Nolan Nicholson

Static Website Compilation

Last time, I discussed some of the challenges of rendering code in a modern-looking webpage, using helpful features like syntax highlighting. The most immediately available solution, a JavaScript library from Google, yielded good-looking code, but it required a server call to Google and some JavaScript execution for a result that we know will be the same every time - and that would therefore be more efficient just to bake into the page HTML, if we can. As implemented, it also required us to put our code snippets in the HTML page itself, making it difficult to develop and test the code.

This, it turns out, is symptomatic of a broader issue: there is a lot of "work" that is generally useful to be able to do automatically on HTML. Formatting code is just one example: it's also really useful to have things like page templating, so that much-reused components like headers and navigation bars don't have to be repeatedly copied and pasted.

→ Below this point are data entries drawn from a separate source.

Lemma hook_statuses k l : forall o, NoDup o.*1 -> NoDup (l ≫= paths) ->
  (forall key, key ∈ l ≫= paths -> key ∉ o.*1) ->
  NoDup (foldl (hook_status k) o l).*1 /\
  (forall kv, kv ∈ o -> kv ∈ foldl (hook_status k) o l) /\
  forall hm, hm ∈ l ->
    (pin_path_id_to_index hm.2, hash_to_json (hash_status (id_hash_fd hm.2) k)) ∈ foldl (hook_status k) o l /\
    (pin_path_prog_array hm.2, array_to_json (array_status (prog_array_fd hm.2) k)) ∈ foldl (hook_status k) o l.
Proof.
  induction l as [| hm l IH]; intros o Ho Hnd Hfresh; cbn [foldl].
  { split; [done |]. split; [done |]. by intros hm ?%not_elem_of_nil. }
  rewrite bind_cons in Hnd. apply NoDup_app in Hnd as (Hhm & Hdis & Hnd).
  assert (Hne : pin_path_prog_array hm.2 <> pin_path_id_to_index hm.2).
  { apply NoDup_cons in Hhm as [Hnot _]. intros Heq. apply Hnot. rewrite Heq. left. }
  destruct (IH (hook_status k o hm)) as (Hnd' & Hkeep & Hall).
  - unfold hook_status. by repeat apply assign_nodup.
  - done.
  - intros key Hkey. unfold hook_status. rewrite !assign_keys.
    assert (Hko : key ∉ o.*1) by (apply Hfresh; rewrite bind_cons; set_solver).
    assert (Hkp : key ∉ paths hm) by (intros Hin; by apply (Hdis key)).
    unfold paths in Hkp. repeat case_decide; set_solver.
  - assert (Hkeep0 : forall kv, kv ∈ o -> kv ∈ hook_status k o hm).
    { intros [key v] Hin. unfold hook_status.
      assert (Hkey : key ∉ paths hm).
      { intros Hp. apply (Hfresh key); [rewrite bind_cons; set_solver |]. apply list_elem_of_fmap. by exists (key, v). }
      unfold paths in Hkey. apply assign_other; [set_solver |]. apply assign_other; [set_solver | done]. }
    split; [done |]. split; [auto |]. intros hm' [-> | Hin]%elem_of_cons; [| by apply Hall].
    split; apply Hkeep; unfold hook_status; [apply assign_other; [congruence |] |]; apply assign_here.
Qed.

(** the content of the maps of one hook, as reported *)
Lemma chain_status_hook p k h maps :
  NoDup (map_to_list (hook_maps_ p) ≫= paths) -> hook_maps_ p !! h = Some maps ->
  jget (chain_status p k) (pin_path_id_to_index maps) = Some (hash_to_json (hash_status (id_hash_fd maps) k)) /\
  jget (chain_status p k) (pin_path_prog_array maps) = Some (array_to_json (array_status (prog_array_fd maps) k)).
Proof.
  intros Hnd Hh. unfold chain_status.
  destruct (hook_statuses k (uiter (hook_maps_ p)) []) as (Hkeys & _ & Hall).
  { apply NoDup_nil_2. }
  { by rewrite uiter_perm. }
  { intros key _. apply not_elem_of_nil. }
  assert (Hin : (h, maps) ∈ uiter (hook_maps_ p)) by (by rewrite uiter_perm, elem_of_map_to_list).
  destruct (Hall (h, maps) Hin) as [H1 H2]. cbn in H1, H2.
  destruct (foldl (hook_status k) [] (uiter (hook_maps_ p))) as [| e o]; [by apply not_elem_of_nil in H1 |].
  split; by apply jget_object.
Qed.

Lemma hash_elems_of (m : M) elems :
  elems = omap (fun key => mkHashElem (fmt_hex key) <$> bpf_lookup m key) (bpf_keys m) ->
  length elems = length (bpf_keys m) /\ forall key v, bpf_lookup m key = Some v -> mkHashElem (fmt_hex key) v ∈ elems.
Proof.
  intros ->. split.
  - assert (Hall : forall key, key ∈ bpf_keys m -> is_Some (bpf_lookup m key)) by (intros key; apply bpf_keys_lookup).
    induction (bpf_keys m) as [| key ks IH]; [done |]. cbn.
    destruct (Hall key) as [v ->]; [left |]. cbn. rewrite IH; [done |]. intros key' Hin. apply Hall. by right.
  - intros key v Hv. apply list_elem_of_omap. exists key. rewrite bpf_keys_lookup, Hv. split; [by eexists | done].
Qed.

Lemma array_ids_of (a : A) ids d :
  ids = filter (fun index => index <> 0) (omap (fun key => prog_id <$> pa_lookup a key) (seqZ 0 MAX_CHAIN_PROGS)) ->
  d ∈ ids <-> d <> 0 /\ exists slot, 0 <= slot < MAX_CHAIN_PROGS /\ prog_id <$> pa_lookup a slot = Some d.
Proof.
  intros ->. rewrite list_elem_of_filter, list_elem_of_omap. f_equiv. f_equiv. intros slot.
  by rewrite elem_of_seqZ, Z.add_0_l.
Qed.

Context {I IM : Type} `{!EbpfIf I json}.

(** [svc]: the entry of a service in the report *)
Definition describes (svc : json) (so : string) (s : ServiceHandle I) : Prop :=
  jget svc "so_path" = Some (jstring so) /\ jget svc "name" = Some (jstring (name s)) /\
  jget svc "config_path" = Some (jstring (config s)) /\ jget svc "hook" = Some (jstring (enumName (Loader.hook s))) /\
  jget svc "ifindex" = Some (jnumber (ifindex s)) /\ jget svc "status" = getDebugStatus <$> instance s.

Lemma service_described so (s : ServiceHandle I) :
  describes (service_status (mkReport so (name s) (config s) (enumName (Loader.hook s)) (ifindex s) (getDebugStatus <$> instance s))) so s.
Proof.
  unfold describes, service_status. cbn. destruct (instance s) as [i |]; cbn.
  all: split_and!;
    first [ apply jget_object; [refine (bool_decide_unpack _ _); vm_compute; exact Logic.I
                               | repeat (first [left; reflexivity | right])]
          | apply jget_object_none; refine (bool_decide_unpack _ _); vm_compute; exact Logic.I ].
Qed.

(** Everything a report contains. *)
Lemma daemon_reported {T} (d : Daemon (Loader I IM (chain (M := M) (A := A)))) (queue : Queue.Queue T)
  (out : list (string * json)) (p : PinnedProgMap) (k : Kernel M A) :
  NoDup out.*1 -> chain_mgr_ (loader_ d) = Some (p, k) -> NoDup (map_to_list (hook_maps_ p) ≫= paths) ->
  let report := jobject (daemon_status d queue out) in
  exists dj svcs cj,
    jget report "Daemon" = Some dj /\ (forall key v, key <> "Daemon" -> (key, v) ∈ out -> jget report key = Some v) /\
    jget dj "running" = Some (jbool (running_ d)) /\ jget dj "Loader" = Some (jarray (svcs ++ [cj])) /\
    length svcs = size (services_ (loader_ d)) /\
    (forall so s, services_ (loader_ d) !! so = Some s -> exists svc, svc ∈ svcs /\ describes svc so s) /\
    (forall svc, svc ∈ svcs -> exists so s, services_ (loader_ d) !! so = Some s /\ describes svc so s) /\
    forall h maps m a, hook_maps_ p !! h = Some maps -> hashes k !! id_hash_fd maps = Some m -> bpf_lookup m 0 = None ->
      arrays k !! prog_array_fd maps = Some a ->
      exists elems ids, jget cj (pin_path_id_to_index maps) = Some (hash_to_json (mkEbpfHash elems)) /\
        length elems = length (bpf_keys m) /\
        (forall key v, bpf_lookup m key = Some v -> mkHashElem (fmt_hex key) v ∈ elems) /\
        jget cj (pin_path_prog_array maps) = Some (array_to_json (mkEbpfArray ids)) /\
        forall id, id ∈ ids <-> id <> 0 /\ exists slot, 0 <= slot < MAX_CHAIN_PROGS /\ prog_id <$> pa_lookup a slot = Some id.
Proof.
  intros Hout Hcm Hpaths. cbv zeta. assert (Hnd : NoDup (daemon_status d queue out).*1) by (by apply assign_nodup).
  eexists _, (service_status <$> (loaderDebugStatus (loader_ d)).1), (chain_status p k).
  split; [apply jget_object; [done | apply assign_here] |]. split; [| split; [| split; [| split; [| split; [| split]]]]].
  - intros key v Hk Hin. apply jget_object; [done |]. by apply assign_other.
  - apply jget_object; [| destruct (status_queue_ d); left].
    destruct (status_queue_ d); refine (bool_decide_unpack _ _); vm_compute; exact Logic.I.
  - apply jget_object.
    + destruct (status_queue_ d); refine (bool_decide_unpack _ _); vm_compute; exact Logic.I.
    + apply elem_of_app. right. apply list_elem_of_singleton. unfold loader_status, loaderDebugStatus. cbn. by rewrite Hcm.
  - unfold loaderDebugStatus. cbn. by rewrite !length_fmap, uiter_perm, length_map_to_list.
  - intros so s Hs. eexists. split; [| apply service_described]. apply list_elem_of_fmap. eexists. split; [done |].
    unfold loaderDebugStatus. cbn. apply list_elem_of_fmap. exists (so, s). split; [done |].
    by rewrite uiter_perm, elem_of_map_to_list.
  - intros svc (r & -> & Hr)%list_elem_of_fmap. unfold loaderDebugStatus in Hr. cbn in Hr.
    apply list_elem_of_fmap in Hr as ([so s] & -> & Hs). rewrite uiter_perm, elem_of_map_to_list in Hs.
    exists so, s. split; [done | apply service_described].
  - intros h maps m a Hmaps Hm H0 Ha. destruct (chain_status_hook p k h maps Hpaths Hmaps) as [Hhash Harr].
    unfold hash_status in Hhash. rewrite Hm, (hash_loop_all m H0) in Hhash. unfold array_status in Harr. rewrite Ha in Harr.
    destruct (hash_elems_of m _ eq_refl) as [Hlen Helems]. eexists _, _. split; [exact Hhash |]. split; [exact Hlen |].
    split; [exact Helems |]. split; [exact Harr |]. intros id. by apply array_ids_of.
Qed.

(** the debug report is the state: every loaded service is described by
    an entry of the list under Daemon/Loader, which has no other entry but the
    last one, and that one gives for a hook every entry of the id hash and
    exactly the programs in the program array; what other subscribers wrote is
    kept. *)
Theorem debug_report_is_the_state {T} (d : Daemon (Loader I IM (chain (M := M) (A := A)))) (queue : Queue.Queue T)
  (out : list (string * json)) (p : PinnedProgMap) (k : Kernel M A) (h : HookType) (maps : HookMaps) (m : M) (a : A)
  (Hout : NoDup out.*1) (Hcm : chain_mgr_ (loader_ d) = Some (p, k))
  (Hpaths : NoDup (map_to_list (hook_maps_ p) ≫= paths)) (Hmaps : hook_maps_ p !! h = Some maps)
  (Hm : hashes k !! id_hash_fd maps = Some m) (H0 : bpf_lookup m 0 = None) (Ha : arrays k !! prog_array_fd maps = Some a) :
  let report := jobject (daemon_status d queue out) in
  exists dj svcs cj elems ids,
    jget report "Daemon" = Some dj /\ (forall key v, key <> "Daemon" -> (key, v) ∈ out -> jget report key = Some v) /\
    jget dj "running" = Some (jbool (running_ d)) /\ jget dj "Loader" = Some (jarray (svcs ++ [cj])) /\
    length svcs = size (services_ (loader_ d)) /\
    (forall so s, services_ (loader_ d) !! so = Some s -> exists svc, svc ∈ svcs /\ describes svc so s) /\
    jget cj (pin_path_id_to_index maps) = Some (hash_to_json (mkEbpfHash elems)) /\
    length elems = length (bpf_keys m) /\ (forall key v, bpf_lookup m key = Some v -> mkHashElem (fmt_hex key) v ∈ elems) /\
    jget cj (pin_path_prog_array maps) = Some (array_to_json (mkEbpfArray ids)) /\
    forall id, id ∈ ids <-> id <> 0 /\ exists slot, 0 <= slot < MAX_CHAIN_PROGS /\ prog_id <$> pa_lookup a slot = Some id.
Proof.
  cbv zeta. destruct (daemon_reported d queue out p k Hout Hcm Hpaths) as (dj & svcs & cj & H1 & H2 & H3 & H4 & H5 & H6 & _ & Hhook).
  destruct (Hhook h maps m a Hmaps Hm H0 Ha) as (elems & ids & Hhash). by exists dj, svcs, cj, elems, ids.
Qed.

End Report.

(** ** A concrete report *)

Module Sample.

Import ProgMap.Sample.
#[local] Instance order_string : UMapOrder string := default_order string.
#[local] Instance order_hook : UMapOrder HookType := default_order HookType.
#[local] Existing Instance array_ops.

This task of programmatically modifying HTML is usually what JavaScript is for. But using JavaScript for these tasks means performing them every single time a user loads your page. If your page is viewed n times, then pre-formatting the HTML beforehand is an O(1) algorithm, where formatting the page using JavaScript is O(n). The n executions just happen on other people's computers.

So, I've just finished reorganizing my website to use Jinja for automatic template compiling, and to perform some other automatic formatting (namely, syntax highlighting) through Python in the process. Jinja is a templating engine that dynamically generates HTML. It is most commonly used from within the web framework Flask, to generate HTML for dynamic websites. But that doesn't mean it can't be used for static websites too! In this case, I just use the Flask app to get a context, in which I can save the results of Flask's render_template() function to a file:

with app.app_context():
    # Render syntax highlighting template
    f = open("highlighting.css", 'w')
    f.write(HtmlFormatter().get_style_defs('.highlight'))
    f.close()

    # Render individual pages (but not the base template)
    for filename in os.listdir('templates'):
        if '.html' in filename and filename != 'base.html':
            print("Compiling template {}...".format(filename))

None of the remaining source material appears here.